Editor’s Note: If further clinical trials confirm the antidepressant effects of ALC, it could represent a new way to treat chronic stress and depression and regulate insulin. Together these effects could reduce the cardiovascular risks that accompany depression.
Acetly-l-carnitine May Be Effective in Treatment-Resistant Depression
Not all patients with unipolar depression respond to the currently available antidepressants. Acetyl-l-carnitine is a compound that enhances mitochondrial function and neuroplasticity and is effective in the treatment of peripheral neuropathy (damage to the peripheral nerves, which sometimes occurs in chemotherapy or diabetes). It is now being investigated as an antidepressant for patients who have not responded to typical antidepressants.

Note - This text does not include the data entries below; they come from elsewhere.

(* ===== verification/Router.v ===== *)
(** * Routing and middleware
    (src/internal/httpapi/router.go, middleware.go, ratelimit.go)

    chi, a third-party router, selects the route; each route is a constructor,
    with the middleware of its group around its handler. *)

From stdpp Require Import base gmap strings list fin_maps vector.
From Stdlib Require Import Ascii ZArith Lia.
From S2P Require Import Prelude Domain Database Metrics World GoStd Encoding Config RateLimit.
From S2P Require Import ServiceAdmin Httpapi.
Import Httpapi.
Local Open Scope Z_scope.

(** The routes, in the order Router declares them. *)
Inductive route : Type :=
| RGetHealthz | RGetMetrics
| RGetSub | RGetSubInfo | RPostBillingWebhook
| RGetOpenAPI | RGetSystemStats
| RGetNodes | RPostNodes | RGetNode | RPatchNode | RDeleteNode | RPostNodeReconcile
| RGetNodeInbounds | RPostNodeInbounds
| RGetInbound | RPatchInbound | RDeleteInbound
| RGetPlans | RPostPlans | RGetPlan | RPatchPlan | RDeletePlan
| RGetUsers | RPostUsers | RGetUser | RPatchUser | RDeleteUser | RPutUserInbounds
| RPostSuspend | RPostResume | RPostRenew | RPostResetTraffic | RPostRotateSubToken | RGetUsage
| RGetAPIKeys | RPostAPIKeys | RDeleteAPIKey.

#[export] Instance route_eq_dec : EqDecision route.
Proof. solve_decision. Defined.

(** The group a route is registered in. *)
Inductive group : Type := Public | Limited | Admin.

Definition group_of (rt : route) : group :=
  match rt with
  | RGetHealthz | RGetMetrics => Public
  | RGetSub | RGetSubInfo | RPostBillingWebhook => Limited
  | _ => Admin
  end.

(** The host part of net.SplitHostPort, when it succeeds. *)
Definition SplitHost (hostport : string) : option string :=
  let l := bytes hostport in
  let has c l := existsb (Ascii.eqb c) l in
  match cut_last [":"%char] l with
  | None => None
  | Some (before, port) =>
      match l with
      | "["%char :: l' =>
          match cut_last ["]"%char] before with
          | Some ("["%char :: host, []) =>
              if has "]"%char host || has "["%char host || has "["%char port || has "]"%char port
              then None else Some (of_bytes host)
          | _ => None
          end
      | _ => if has ":"%char before || has "["%char l || has "]"%char l then None
             else Some (of_bytes before)
      end
  end.

Section Router.
Context {P : Platform} (J : Codecs) (sv : Server).
Context (prometheus_text : gmap (string * list string) Z → string).
Context {Limiter : Type} (NewLimiter : Z → Limiter) (Allow : Limiter → Time → Limiter * bool).

(** metrics.Handler, or no route. *)
Definition handleMetrics (r : Request) : IO Response :=
  if sv_metricsEnabled sv then
    text <- gets (λ w, prometheus_text (w_metrics w)) ;; ret (mkResponse 200 ∅ (Text text))
  else ret NotFound.

Definition handler (rt : route) : Request → IO Response :=
  match rt with
  | RGetHealthz => handleHealthz
  | RGetMetrics => handleMetrics
  | RGetSub => handleSubscription J sv
  | RGetSubInfo => handleSubscriptionInfo
  | RPostBillingWebhook => handleBillingWebhook J sv
  | RGetOpenAPI => handleOpenAPI sv
  | RGetSystemStats => handleSystemStats sv
  | RGetNodes => handleListNodes
  | RPostNodes => handleCreateNode J
  | RGetNode => handleGetNode
  | RPatchNode => handleUpdateNode J
  | RDeleteNode => handleDeleteNode
  | RPostNodeReconcile => handleReconcileNode
  | RGetNodeInbounds => handleListInbounds
  | RPostNodeInbounds => handleCreateInbound J
  | RGetInbound => handleGetInbound
  | RPatchInbound => handleUpdateInbound J
  | RDeleteInbound => handleDeleteInbound
  | RGetPlans => handleListPlans
  | RPostPlans => handleCreatePlan J
  | RGetPlan => handleGetPlan
  | RPatchPlan => handleUpdatePlan J
  | RDeletePlan => handleDeletePlan
  | RGetUsers => handleListUsers sv
  | RPostUsers => handleCreateUser J sv
  | RGetUser => handleGetUser sv
  | RPatchUser => handleUpdateUser J sv
  | RDeleteUser => handleDeleteUser
  | RPutUserInbounds => handleSetUserInbounds J sv
  | RPostSuspend => handleSuspendUser sv
  | RPostResume => handleResumeUser sv
  | RPostRenew => handleRenewUser J sv
  | RPostResetTraffic => handleResetTraffic sv
  | RPostRotateSubToken => handleRotateSubToken sv
  | RGetUsage => handleUserUsage J
  | RGetAPIKeys => handleListAPIKeys
  | RPostAPIKeys => handleCreateAPIKey J
  | RDeleteAPIKey => handleRevokeAPIKey
  end.

Definition unauthorized : Response :=
  writeJSON 401 (ErrorBody "unauthorized" "missing or invalid API key").

Definition authMiddleware (next : Request → IO Response) (r : Request) : IO Response :=
  ok <- APIKeyService.Verify (extractKey r) (sv_bootstrapKey sv) ;;
  if ok : bool then next r else ret unauthorized.

Definition too_many_requests : Response :=
  with_headers {["Retry-After" := "60"]}
    (writeJSON 429 (ErrorBody "rate_limited" "too many requests")).

(** The limiter is the server's; it is [None] when disabled. *)
Definition rateLimitMiddleware (l : option (@ipLimiter Limiter)) (next : Request → IO Response)
    (r : Request) : IO (option (@ipLimiter Limiter) * Response) :=
  match l with
  | None => rs <- next r ;; ret (None, rs)
  | Some l =>
      let ip := default (rq_RemoteAddr r) (SplitHost (rq_RemoteAddr r)) in
      seen <- time_Now ;; cut <- time_Now ;; now <- time_Now ;;
      let '(l', ok) := allow NewLimiter Allow l ip seen cut now in
      if ok : bool then rs <- next r ;; ret (Some l', rs) else ret (Some l', too_many_requests)
  end.

(** requestLogger, after the handler: the request counter. *)
Definition requestLogger (r : Request) (rs : Response) : IO unit :=
  let path := rq_Path r in
  let grp := if HasPrefix path "/api/" then "api"
             else if HasPrefix path "/sub/" then "sub"
             else if HasPrefix path "/webhooks/" then "webhook" else "other" in
  metric_add HTTPRequests [#grp; Itoa (rs_Status rs / 100) +:+ "xx"] 1.

(** A request to a route, through the middleware chain. *)
Definition Router (l : option (@ipLimiter Limiter)) (rt : route) (r : Request)
    : IO (option (@ipLimiter Limiter) * Response) :=
  out <- match group_of rt with
         | Public => rs <- handler rt r ;; ret (l, rs)
         | Limited => rateLimitMiddleware l (handler rt) r
         | Admin => rs <- authMiddleware (handler rt) r ;; ret (l, rs)
         end ;;
  requestLogger r out.2 ;;; ret out.
End Router.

According to a review of the treatment by S.M. Wang et al. published in the Journal of Psychiatric Research in 2014, acetyl-l-carnitine treated depression better than placebo did in four randomized clinical studies. It was better than placebo and equally as effective as the antidepressant fluoxetine and the atypical antipsychotic amisulpride in various studies of dysthymic disorder. It also improved depressive symptoms in people with fibromyalgia and minimal hepatic encephalopathy (liver damage). The usual dose of acetyl-l-carnitine is 1 to 2 grams/day.
Editor’s Note: The role acetyl-l-carnitine will play in treating people with treatment-resistant unipolar or bipolar depression remains to be better clarified.